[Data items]

(* ===== verification/CrisisTypes.v ===== *)
(** * The messages of the crisis module of the Cosmos SDK

    The verification of invariants: the codecs of
    [cosmos.crisis.v1beta1/module/types/cosmos/crisis/v1beta1/*.js], with the RPC
    clients of tx.js and query.js. *)
From S2P Require Import Prelude Js Protobuf Codec Calendar Dates Base64 Fallible Proto3 MessageTable CosmosBase.
Open Scope Z_scope.

(** ** [GenesisState] (cosmos/crisis/v1beta1/genesis.js) *)

Module GenesisState.

Record t := mk {
  constantFee : option Coin.t;
}.

#[global] Instance t_eta : Settable t := λ m, mk m.(constantFee).

Definition base : t := mk None.

Definition encode {PB : Protobuf} (message : t) (writer : Writer) : Writer :=
  writer
  @> defined message.(constantFee) (fun v w => w @> uint32 26 @> fork @> Coin.encode v @> ldelim).

Definition decode_field {PB : Protobuf} (tag : Z) (message : t) : RM t :=
  match field_number tag with
  | 3 => v ← read_nested Coin.decode; mret (message <| constantFee := Some v |>)
  | _ => _ ← skipType (wire_type tag); mret message
  end.

Definition decode {PB : Protobuf} (length : option Z) : RM t :=
  decode_message length base decode_field.

Definition fromJSON (object : js) : result t :=
  constantFee' ← field_or object "constantFee" (to_some Coin.fromJSON) None;
  Ok (mk constantFee').

Definition toJSON (message : t) : js :=
  Obj (prop_opt "constantFee" Coin.toJSON message.(constantFee)).

Record partial := mkPartial {
  p_constantFee : option Coin.partial;
}.

Definition fromPartial (object : partial) : t := {|
  constantFee := Coin.fromPartial <$> object.(p_constantFee);
|}.

(** The object with no property given. *)
Definition nothing : partial := mkPartial None.

(** The bytes [encode] writes. *)
Definition wire {PB : Protobuf} {PS : ProtobufSpec PB} (m : t) : bytes :=
  f_message 26 Coin.wire m.(constantFee).

Definition valid (m : t) : Prop :=
  from_option Coin.valid True m.(constantFee).

Definition encodable {PB : Protobuf} {PS : ProtobufSpec PB} (m : t) : Prop :=
  valid m ∧ small (wire m).

Definition merge (m a : t) : t := {|
  constantFee := later_message m.(constantFee) a.(constantFee);
|}.

(** A whole message seen as a partial one. *)
Definition full (m : t) : partial := {|
  p_constantFee := Coin.full <$> m.(constantFee);
|}.

(** The message as its schema declares it. *)
Definition schema (m : t) : list field :=
  [singular 3 Optional (message_value Coin.schema) m.(constantFee)].

(** The message with its default for every property that is not kept. *)
Definition only (kept : string → bool) (m : t) : t := {|
  constantFee := if kept "constantFee" then m.(constantFee) else None;
|}.

#[global] Instance codec {PB : Protobuf} : MessageCodec t :=
  {| msg_base := base; msg_encode := encode; msg_field := decode_field |}.

#[global] Program Instance spec {PB : Protobuf} (PS : ProtobufSpec PB) : MessageSpec PS t :=
  {| msg_wire := wire; msg_valid := valid; msg_merge := merge |}.
Next Obligation. solve_encode_wire. Qed.
Next Obligation. solve_decode_wire. Qed.
Next Obligation. solve_merge_base. Qed.
Next Obligation. intros. solve_advances decode_field. Qed.

#[global] Program Instance data : MessageData t partial :=
  {| msg_fromJSON := fromJSON; msg_toJSON := toJSON;
     msg_fromPartial := fromPartial; msg_full := full |}.
Next Obligation. solve_json fromJSON toJSON. Qed.
Next Obligation. solve_partial fromPartial full. Qed.

#[global] Instance schema_wire {PB : Protobuf} {PS : ProtobufSpec PB} : WireSchema wire schema.
Proof. solve_schema_wire wire schema. Qed.

#[global] Instance schema_merge : MergeSchema merge schema.
Proof. solve_schema_merge merge schema. Qed.

(** Its row in the table of message types. *)
Definition message {PB : Protobuf} {PS : ProtobufSpec PB} : message_type :=
  plain_message "GenesisState" nothing true schema only.

#[global] Instance message_lawful {PB : Protobuf} (PS : ProtobufSpec PB) : Lawful message.
Proof. solve_lawful decode_field fromJSON only. Qed.

End GenesisState.

(** ** [MsgVerifyInvariant] (cosmos/crisis/v1beta1/tx.js) *)

Module MsgVerifyInvariant.

Record t := mk {
  sender : string;
  invariantModuleName : string;
  invariantRoute : string;
}.

#[global] Instance t_eta : Settable t := λ m, mk m.(sender) m.(invariantModuleName)
  m.(invariantRoute).

Definition base : t := mk "" "" "".

Definition encode {PB : Protobuf} (message : t) (writer : Writer) : Writer :=
  writer
  @> when (str_neq message.(sender) "") (fun w => w @> uint32 10 @> string_ message.(sender))
  @> when (str_neq message.(invariantModuleName) "")
       (fun w => w @> uint32 18 @> string_ message.(invariantModuleName))
  @> when (str_neq message.(invariantRoute) "")
       (fun w => w @> uint32 26 @> string_ message.(invariantRoute)).

Definition decode_field {PB : Protobuf} (tag : Z) (message : t) : RM t :=
  match field_number tag with
  | 1 => v ← read_string; mret (message <| sender := v |>)
  | 2 => v ← read_string; mret (message <| invariantModuleName := v |>)
  | 3 => v ← read_string; mret (message <| invariantRoute := v |>)
  | _ => _ ← skipType (wire_type tag); mret message
  end.

Definition decode {PB : Protobuf} (length : option Z) : RM t :=
  decode_message length base decode_field.

Definition fromJSON (object : js) : result t :=
  sender' ← field_or object "sender" to_string "";
  invariantModuleName' ← field_or object "invariantModuleName" to_string "";
  invariantRoute' ← field_or object "invariantRoute" to_string "";
  Ok (mk sender' invariantModuleName' invariantRoute').

Definition toJSON (message : t) : js :=
  Obj ([("sender", Str message.(sender));
    ("invariantModuleName", Str message.(invariantModuleName));
    ("invariantRoute", Str message.(invariantRoute))]).

Record partial := mkPartial {
  p_sender : option string;
  p_invariantModuleName : option string;
  p_invariantRoute : option string;
}.

Definition fromPartial (object : partial) : t := {|
  sender := object.(p_sender) ?? "";
  invariantModuleName := object.(p_invariantModuleName) ?? "";
  invariantRoute := object.(p_invariantRoute) ?? "";
|}.

(** The object with no property given. *)
Definition nothing : partial := mkPartial None None None.

(** The bytes [encode] writes. *)
Definition wire {PB : Protobuf} {PS : ProtobufSpec PB} (m : t) : bytes :=
  f_string 10 m.(sender) ++
  f_string 18 m.(invariantModuleName) ++
  f_string 26 m.(invariantRoute).

Definition valid (m : t) : Prop :=
  True.

Definition encodable {PB : Protobuf} {PS : ProtobufSpec PB} (m : t) : Prop :=
  valid m ∧ small (wire m).

Definition merge (m a : t) : t := {|
  sender := later_string m.(sender) a.(sender);
  invariantModuleName := later_string m.(invariantModuleName) a.(invariantModuleName);
  invariantRoute := later_string m.(invariantRoute) a.(invariantRoute);
|}.

(** A whole message seen as a partial one. *)
Definition full (m : t) : partial := {|
  p_sender := Some m.(sender);
  p_invariantModuleName := Some m.(invariantModuleName);
  p_invariantRoute := Some m.(invariantRoute);
|}.

(** The message as its schema declares it. *)
Definition schema (m : t) : list field :=
  [implicit 1 (VString m.(sender));
   implicit 2 (VString m.(invariantModuleName));
   implicit 3 (VString m.(invariantRoute))].

(** The message with its default for every property that is not kept. *)
Definition only (kept : string → bool) (m : t) : t := {|
  sender := if kept "sender" then m.(sender) else "";
  invariantModuleName := if kept "invariantModuleName" then m.(invariantModuleName) else "";
  invariantRoute := if kept "invariantRoute" then m.(invariantRoute) else "";
|}.

#[global] Instance codec {PB : Protobuf} : MessageCodec t :=
  {| msg_base := base; msg_encode := encode; msg_field := decode_field |}.

#[global] Program Instance spec {PB : Protobuf} (PS : ProtobufSpec PB) : MessageSpec PS t :=
  {| msg_wire := wire; msg_valid := valid; msg_merge := merge |}.
Next Obligation. solve_encode_wire. Qed.
Next Obligation. solve_decode_wire. Qed.
Next Obligation. solve_merge_base. Qed.
Next Obligation. intros. solve_advances decode_field. Qed.

#[global] Program Instance data : MessageData t partial :=
  {| msg_fromJSON := fromJSON; msg_toJSON := toJSON;
     msg_fromPartial := fromPartial; msg_full := full |}.
Next Obligation. solve_json fromJSON toJSON. Qed.
Next Obligation. solve_partial fromPartial full. Qed.

#[global] Instance schema_wire {PB : Protobuf} {PS : ProtobufSpec PB} : WireSchema wire schema.
Proof. solve_schema_wire wire schema. Qed.

#[global] Instance schema_merge : MergeSchema merge schema.
Proof. solve_schema_merge merge schema. Qed.

(** Its row in the table of message types. *)
Definition message {PB : Protobuf} {PS : ProtobufSpec PB} : message_type :=
  plain_message "MsgVerifyInvariant" nothing true schema only.

#[global] Instance message_lawful {PB : Protobuf} (PS : ProtobufSpec PB) : Lawful message.
Proof. solve_lawful decode_field fromJSON only. Qed.

End MsgVerifyInvariant.

(** ** [MsgVerifyInvariantResponse] (cosmos/crisis/v1beta1/tx.js) *)

Module MsgVerifyInvariantResponse.

Record t := mk {}.

#[global] Instance t_eta : Settable t := λ m, m.

Definition base : t := mk.

Definition encode {PB : Protobuf} (message : t) (writer : Writer) : Writer :=
  writer.

Definition decode_field {PB : Protobuf} (tag : Z) (message : t) : RM t :=
  match field_number tag with
  | _ => _ ← skipType (wire_type tag); mret message
  end.

Definition decode {PB : Protobuf} (length : option Z) : RM t :=
  decode_message length base decode_field.

Definition fromJSON (object : js) : result t :=
  Ok base.

Definition toJSON (message : t) : js :=
  Obj [].

Record partial := mkPartial {}.

Definition fromPartial (object : partial) : t := base.

(** The object with no property given. *)
Definition nothing : partial := mkPartial.

(** The bytes [encode] writes. *)
Definition wire {PB : Protobuf} {PS : ProtobufSpec PB} (m : t) : bytes :=
  [].

Definition valid (m : t) : Prop :=
  True.

Definition encodable {PB : Protobuf} {PS : ProtobufSpec PB} (m : t) : Prop :=
  valid m ∧ small (wire m).

Definition merge (m a : t) : t := m.

(** A whole message seen as a partial one. *)
Definition full (m : t) : partial := mkPartial.

(** The message as its schema declares it. *)
Definition schema (m : t) : list field :=
  [].

(** The message with its default for every property that is not kept. *)
Definition only (kept : string → bool) (m : t) : t := m.

#[global] Instance codec {PB : Protobuf} : MessageCodec t :=
  {| msg_base := base; msg_encode := encode; msg_field := decode_field |}.

#[global] Program Instance spec {PB : Protobuf} (PS : ProtobufSpec PB) : MessageSpec PS t :=
  {| msg_wire := wire; msg_valid := valid; msg_merge := merge |}.
Next Obligation. solve_encode_wire. Qed.
Next Obligation. solve_decode_wire. Qed.
Next Obligation. solve_merge_base. Qed.
Next Obligation. intros. solve_advances decode_field. Qed.

#[global] Program Instance data : MessageData t partial :=
  {| msg_fromJSON := fromJSON; msg_toJSON := toJSON;
     msg_fromPartial := fromPartial; msg_full := full |}.
Next Obligation. solve_json fromJSON toJSON. Qed.
Next Obligation. solve_partial fromPartial full. Qed.

#[global] Instance schema_wire {PB : Protobuf} {PS : ProtobufSpec PB} : WireSchema wire schema.
Proof. solve_schema_wire wire schema. Qed.

#[global] Instance schema_merge : MergeSchema merge schema.
Proof. solve_schema_merge merge schema. Qed.

(** Its row in the table of message types. *)
Definition message {PB : Protobuf} {PS : ProtobufSpec PB} : message_type :=
  plain_message "MsgVerifyInvariantResponse" nothing false schema only.

#[global] Instance message_lawful {PB : Protobuf} (PS : ProtobufSpec PB) : Lawful message.
Proof. solve_lawful decode_field fromJSON only. Qed.

End MsgVerifyInvariantResponse.


(** ** [MsgClientImpl]

    [rpc] is the transport the class is constructed with: [rpc service method data]
    is what the promise of [this.rpc.request] settles to. *)
Module MsgClientImpl.
Section client.
Context {PB : Protobuf} (rpc : string → string → bytes → result bytes).

Definition VerifyInvariant (request : MsgVerifyInvariant.t) : result MsgVerifyInvariantResponse.t :=
  data ← rpc "cosmos.crisis.v1beta1.Msg" "VerifyInvariant"
    (finish (MsgVerifyInvariant.encode request create));
  decode_bytes MsgVerifyInvariantResponse.decode data.

End client.
End MsgClientImpl.

(** ** The message types of this file *)

Definition messages {PB : Protobuf} {PS : ProtobufSpec PB} : list message_type :=
  [ GenesisState.message; MsgVerifyInvariant.message; MsgVerifyInvariantResponse.message].

Lemma CrisisTypes_lawful {PB : Protobuf} {PS : ProtobufSpec PB} : Forall Lawful messages.
Proof. solve_table. Qed.

(** The methods of [MsgClientImpl]. *)
Definition msg_methods {PB : Protobuf} {PS : ProtobufSpec PB} : list rpc_method :=
  [mkMethod "cosmos.crisis.v1beta1.Msg" "VerifyInvariant"
     MsgVerifyInvariant.message MsgVerifyInvariantResponse.message
     (fun rpc => MsgClientImpl.VerifyInvariant rpc)].

Lemma CrisisTypes_msg_methods_lawful {PB : Protobuf} {PS : ProtobufSpec PB} : Forall method_lawful msg_methods.
Proof. solve_methods. Qed.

• [WHAT NEEDS TO BE DONE]: Look above for the line holding "constantFee := if". Print it and every line after it, exactly, through the line holding "End GenesisState.".

• [WRITTEN SOLUTION]:
  constantFee := if kept "constantFee" then m.(constantFee) else None;
|}.

#[global] Instance codec {PB : Protobuf} : MessageCodec t :=
  {| msg_base := base; msg_encode := encode; msg_field := decode_field |}.

#[global] Program Instance spec {PB : Protobuf} (PS : ProtobufSpec PB) : MessageSpec PS t :=
  {| msg_wire := wire; msg_valid := valid; msg_merge := merge |}.
Next Obligation. solve_encode_wire. Qed.
Next Obligation. solve_decode_wire. Qed.
Next Obligation. solve_merge_base. Qed.
Next Obligation. intros. solve_advances decode_field. Qed.

#[global] Program Instance data : MessageData t partial :=
  {| msg_fromJSON := fromJSON; msg_toJSON := toJSON;
     msg_fromPartial := fromPartial; msg_full := full |}.
Next Obligation. solve_json fromJSON toJSON. Qed.
Next Obligation. solve_partial fromPartial full. Qed.

#[global] Instance schema_wire {PB : Protobuf} {PS : ProtobufSpec PB} : WireSchema wire schema.
Proof. solve_schema_wire wire schema. Qed.

#[global] Instance schema_merge : MergeSchema merge schema.
Proof. solve_schema_merge merge schema. Qed.

(** Its row in the table of message types. *)
Definition message {PB : Protobuf} {PS : ProtobufSpec PB} : message_type :=
  plain_message "GenesisState" nothing true schema only.

#[global] Instance message_lawful {PB : Protobuf} (PS : ProtobufSpec PB) : Lawful message.
Proof. solve_lawful decode_field fromJSON only. Qed.

End GenesisState.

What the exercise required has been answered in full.